Mit dem neuen Gesetz würde die Befugnis auf die einhundert Einrichtungen zur Erstaufnahme von Asylsuchenden ausgeweitet. Wie beim Aufenthaltsgesetz ist die Rede nicht nur von Mobiltelefonen, sondern „auch anderen Datenträgern, die die Betreffenden mit sich führen“. Dabei dürften die MitarbeiterInnen des BAMF notfalls auch mit Zwang auf die Herausgabe der Geräte pochen. Bleibt dies erfolglos, kann die Polizei hinzugezogen werden. Ein Richtervorbehalt ist dafür nicht vorgesehen, es genügt wie im Aufenthaltsgesetz das zweite Staatsexamen als JuristIn.

Geben die Betroffenen die Geräte nicht freiwillig heraus, wird dies als „fehlende Mitwirkungsbereitschaft“ gewertet. Laut einem FAQ-Papier des Innenministeriums könnte sich dies sogar „negativ auf die Asylentscheidung auswirken“. Sofern die Asylsuchenden den Zugang auf ihr Handy trotzdem verweigern, darf das BAMF die begehrten Informationen bei dem zuständigen Telekommunikationsdienstleister herausverlangen. Die Firmen werden laut dem Gesetzentwurf gezwungen, die Daten unverzüglich zu übermitteln. Dies könnte jene Fälle bezeichnen, in denen sich die BesitzerInnen der Geräte das Zugangspasswort verschweigen.
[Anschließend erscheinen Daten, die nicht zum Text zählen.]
(** The world after a sequence of calls of [write_dataframe]. *)
Definition after_writes (w : World) (calls : list write_call) : World :=
  fold_left
    (fun w c => let '(df, (e, r, v)) := c in snd (write_dataframe w df e r v))
    calls w.

(** What [Trie()] loads stays a well-formed trie of written keys. *)
Definition trie_of_keys (w : World) (ks : list string) : Prop :=
  wf (root (Trie_default w)) /\
  character (root (Trie_default w)) = "" /\
  forall s, member (root (Trie_default w)) s = true -> In s ks.

Lemma trie_of_keys_empty : trie_of_keys empty_world [].
Proof.
  unfold trie_of_keys, Trie_default, Trie_init, deserialize, bound_file.
  cbn [disk_name empty_world disk].
  destruct TRIE_NAME; [| rewrite lookup_empty]; cbn [root].
  all: split; [apply wf_Node_init | split; [reflexivity |]].
  all: intros s0; rewrite member_fresh; discriminate.
Qed.

Lemma trie_of_keys_write (w : World) (ks : list string) df e r v :
  trie_of_keys w ks ->
  trie_of_keys (snd (write_dataframe w df e r v)) (ks ++ [construct_key e r v])%list.
Proof.
  intros (Hwf & Hch & Hmem).
  unfold trie_of_keys, write_dataframe, insert, serialize, Trie_default in *.
  cbn [snd disk]. unfold Trie_init, deserialize, bound_file in *.
  cbn [disk_name root keys] in *.
  destruct TRIE_NAME as [| c name] eqn:Hname.
  - cbn [root] in *. split; [assumption | split; [assumption |]].
    intros s Hs. apply in_or_app. left. now apply Hmem.
  - destruct (disk w !! String c name) as [r0 |] eqn:Hfile;
      cbn [root disk_name] in *; rewrite lookup_insert_eq; cbn [root].
    + split; [| split].
      * now apply wf_insert_from.
      * now rewrite insert_from_character.
      * intros s. rewrite member_insert_from, orb_true_iff, String.eqb_eq.
        intros [-> | Hs]; apply in_or_app; [right; now left | left; now apply Hmem].
    + split; [| split].
      * now apply wf_insert_from.
      * now rewrite insert_from_character.
      * intros s. rewrite member_insert_from, orb_true_iff, String.eqb_eq.
        intros [-> | Hs]; apply in_or_app; [right; now left | left; now apply Hmem].
Qed.

Lemma trie_of_keys_after_writes (calls : list write_call) :
  forall w ks, trie_of_keys w ks ->
               trie_of_keys (after_writes w calls) (ks ++ map key_of calls)%list.
Proof.
  unfold after_writes.
  induction calls as [| [df [[e r] v]] calls IH]; intros w ks Hw; simpl.
  - now rewrite app_nil_r.
  - apply (trie_of_keys_write w ks df e r v) in Hw. apply IH in Hw.
    now rewrite <- app_assoc in Hw.
Qed.

(** C10: when the trie query for [key] is empty, [get_dataframe]
    returns [None] without raising and without touching the table
    store; the table store is opened only when the query is non-empty;
    and in every world produced by calls of [write_dataframe] this is
    the case for every [key] that is a prefix of no written key. *)
Theorem get_dataframe_unknown_key (w : World) (key : string) :
  (snd (query (Trie_default w) key) = [] -> get_dataframe w key = ([], ok None)) /\
  (fst (get_dataframe w key) <> [] -> snd (query (Trie_default w) key) <> []) /\
  (forall calls,
     w = after_writes empty_world calls ->
     (forall c, In c calls -> ~ is_prefix key (key_of c)) ->
     get_dataframe w key = ([], ok None)).
Proof.
  assert (Hempty : snd (query (Trie_default w) key) = [] ->
                   get_dataframe w key = ([], ok None)).
  { unfold get_dataframe. now intros ->. }
  split; [exact Hempty | split].
  - unfold get_dataframe. destruct (snd (query (Trie_default w) key)); simpl; congruence.
  - intros calls -> Hnone. apply Hempty.
    destruct (trie_of_keys_after_writes calls empty_world [] trie_of_keys_empty)
      as (Hwf & Hch & Hmem). simpl in Hmem.
    destruct (snd (query _ key)) as [| k rest] eqn:Hq; [reflexivity |].
    exfalso.
    assert (Hk : In k (snd (query (Trie_default (after_writes empty_world calls)) key)))
      by (rewrite Hq; now left).
    apply query_spec in Hk as [Hp Hm]; [| assumption ..].
    apply Hmem, in_map_iff in Hm as [c [<- Hc]]. exact (Hnone c Hc Hp).
Qed.
Definition set_listing (l : list string) (w : World) : World :=
  mkWorld (n_is_set w) (n_get w) (n_time w) (n_now w) (n_open w) (n_write w)
          l (previous w) (events w).

(** ** The monad *)

Inductive result (A : Type) :=
| Ret (a : A)
| Raise (e : exn)
| Starved.
Arguments Ret {A} a.
Arguments Raise {A} e.
Arguments Starved {A}.

Definition M (A : Type) := World -> result A * World.

Definition ret {A} (a : A) : M A := fun w => (Ret a, w).
Definition raise {A} (e : exn) : M A := fun w => (Raise e, w).
Definition bind {A B} (c : M A) (k : A -> M B) : M B :=
  fun w => match c w with
           | (Ret a, w') => k a w'
           | (Raise e, w') => (Raise e, w')
           | (Starved, w') => (Starved, w')
           end.
(** [try: c except Exception as exc: h exc] *)
Definition try_except {A} (c : M A) (h : exn -> M A) : M A :=
  fun w => match c w with
           | (Raise e, w') => h e w'
           | r => r
           end.
Definition tell (e : Event) : M unit := fun w => (Ret tt, emit e w).
Definition print (l : Line) : M unit := tell (EStdout l).
Definition print_stderr (l : Line) : M unit := tell (EStderr l).

Declare Scope py_scope.
Delimit Scope py_scope with py.
Notation "x <- c ;; k" := (bind c (fun x => k))
  (at level 61, c at next level, right associativity) : py_scope.
Notation "c ;;; k" := (bind c (fun _ => k))
  (at level 61, right associativity) : py_scope.
Local Open Scope py_scope.

(** ** Formatting dates *)

Definition decimal (n : N) : string := NilZero.string_of_uint (N.to_uint n).

Fixpoint zeros (k : nat) : string :=
  match k with O => "" | S k' => String "0" (zeros k') end.

(** [%0<w>d] *)
Definition pad (w : nat) (n : N) : string :=
  let d := decimal n in zeros (w - String.length d) ++ d.

(** [strftime(d, '%Y%m%d_%H%M%S')] *)
Definition strftime_file (d : DateTime) : string :=
  pad 4 (year d) ++ pad 2 (month d) ++ pad 2 (day d) ++ "_" ++
  pad 2 (hour d) ++ pad 2 (minute d) ++ pad 2 (second d).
17.000 Euro pro „Auslesepunkt“

Die Stellen unter der Verantwortung des BAMF sollen nun mit Technik zum Auslesen der Datenträger ausgestattet werden. Das Bundesinnenministerium schätzt die Anschaffungskosten hierzu auf 3,2 Millionen Euro. Mehr als die Hälfte des Geldes wird für die forensische Hard- und Software sowie die Schulung der MitarbeiterInnen aufgewendet. Jeder einzelne „Auslesepunkt“ wird dabei mit 10.000 Euro für die Hardware und 7.000 Euro für die Softwarelizenz angesetzt. Jährlich sollen für jeden Arbeitsplatz weitere 3.000 Euro an Lizenzen gezahlt werden.

Mit einer Markterkundung will das BAMF Anbieter entsprechender Lösungen eruieren, anschließend folgt ein reguläres Vergabeverfahren. Schließlich sollen die ausgelesenen Daten in das Vorgangsbearbeitungssystem MARIS integriert werden, mit dem das BAMF die Asylverfahren protokolliert. Eine benötigte Schnittstelle und ein „Informationsmodul“ sollen insgesamt eine Million Euro kosten.

Kritik am geplanten Gesetz kommt unter anderem von Nichtregierungsorganisationen. Pro Asyl befürchtet einen „Großen Lauschangriff“ gegen Flüchtlinge und sieht das Grundrecht der Gewährleistung der Vertraulichkeit und Integrität informationstechnischer Systeme verletzt. Die Organisation warnt, dass sich das Auslesen persönlicher Daten vermutlich nicht auf den Zweck der Feststellung von Identität und Staatsangehörigkeit beschränkt. Tatsächlich hieß es im Referentenentwurf über Asylsuchende, dass deren „Reisewegangaben oft nicht immer klar nachvollziehbar“ seien. Möglicherweise verfolgt das Innenministerium das Ziel, über das Auslesen der Handy-Daten den Ersteinreisestaat zu bestimmen, um daraufhin nach dem Dublin-Abkommen dorthin abzuschieben.